Five Minute Pitch Competitions are a great opportunity for would be entrepreneurs to be heard by a venture capitalist who might be willing to fund their startup. So let’s think about what needs to be heard, and why.
1) Your passion. You need to be heard as a professional entrepreneur who cares about your potential company, and your product.
2) Your conviction. You need to persuade the audience that you are convinced your idea, or product is excellent because you have done the homework, and your research is thoroughly tested.
3) Your commitment. You need to convince everybody that you are in this for the long haul, and that you have the courage to make it your first priority.
4) Your understanding. You need to share the specifics of your product or idea clearly, succinctly and entertainingly.
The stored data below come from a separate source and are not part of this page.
(** ** echo.c *)

Fixpoint echo_loop (argv : args) : prog unit :=
  match argv with
  | [] => Ret tt
  | a :: rest =>
      sys (Write 1 a) ;;
      (if bool_decide (rest = []) then sys (Write 1 (lit "\n")) else sys (Write 1 (lit " "))) ;;
      echo_loop rest
  end.

Definition echo_main (argv : args) : prog unit := echo_loop argv ;; exit 0.

(** ** kill.c, ln.c, mkdir.c, rm.c, zombie.c *)

Definition kill_main (argv : args) : prog unit :=
  if bool_decide (argv = []) then fprintf 2 "usage: kill pid...\n" [] ;; exit 1 else
  for_each argv (fun a => sys (Kill (atoi a)) ;; Ret tt) ;;
  exit 0.

Definition ln_main (argv : args) : prog unit :=
  match argv with
  | [old; new] =>
      let* r := sys (Link old new) in
      (if r <? 0 then fprintf 2 "link %s %s: failed\n" [VStr (Some old); VStr (Some new)] else Ret tt) ;;
      exit 0
  | _ => fprintf 2 "Usage: ln old new\n" [] ;; exit 1
  end.

Fixpoint mkdir_loop (argv : args) : prog unit :=
  match argv with
  | [] => Ret tt
  | a :: rest =>
      let* r := sys (Mkdir a) in
      if r <? 0 then fprintf 2 "mkdir: %s failed to create\n" [VStr (Some a)] else mkdir_loop rest
  end.

Definition mkdir_main (argv : args) : prog unit :=
  if bool_decide (argv = []) then fprintf 2 "Usage: mkdir files...\n" [] ;; exit 1 else
  mkdir_loop argv ;;
  exit 0.

Fixpoint rm_loop (argv : args) : prog unit :=
  match argv with
  | [] => Ret tt
  | a :: rest =>
      let* r := sys (Unlink a) in
      if r <? 0 then fprintf 2 "rm: %s failed to delete\n" [VStr (Some a)] else rm_loop rest
  end.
Now, you might be forgiven for thinking that if you just write it all down, memorise it, and then speak it out loud, that you will be doing all you need to do. And you would be wrong, very wrong. Because in the words of the song: “It ain’t what you do, it’s the way that you do it”.
Sounding genuinely passionate and dedicated with conviction is not as easy as it… sounds. It is easy to sound like an infomercial salesperson, because we hear them on the telly and we know how to imitate them. However, pretending to sell something, over-enthusing about it is a real turnoff, and many a brilliant potential entrepreneur has disappeared over the horizon as a result of a poorly presented pitch. At the other extreme are the “um-mers” and “er-ers”, who may be very passionate and well-prepared, but who simply do not hear themselves accurately, or do not have enough innate confidence in themselves to allow their speech to flow naturally and easily.
For a thoroughly excellent run down of the kind of things you need to include in your presentation, check out this blog posting by Bill Cunningham, “The Pitch Doctor”.
Then think about your voice, the physical means by which you will share those excellent facts and that passionate conviction.
You ARE your voice. The you that exists in the moment of speaking is the one that is heard. So if you are tense, nervous, aggressive, shy, arrogant, insecure or a combination of some of all of these, that is what your audience hears. Your words may be full of confidence, but if your voice is apprehensive then that is what the audience perceives.
And that is one extremely vital element that stands between you and the fulfilment of your entrepreneurial dream.
Have you ever taken part in a Pitch Competition? Are you comfortable with the sound of your own voice? When you are irritated by a particular speaker, are you aware how much the sound of his or her voice contributes to your response?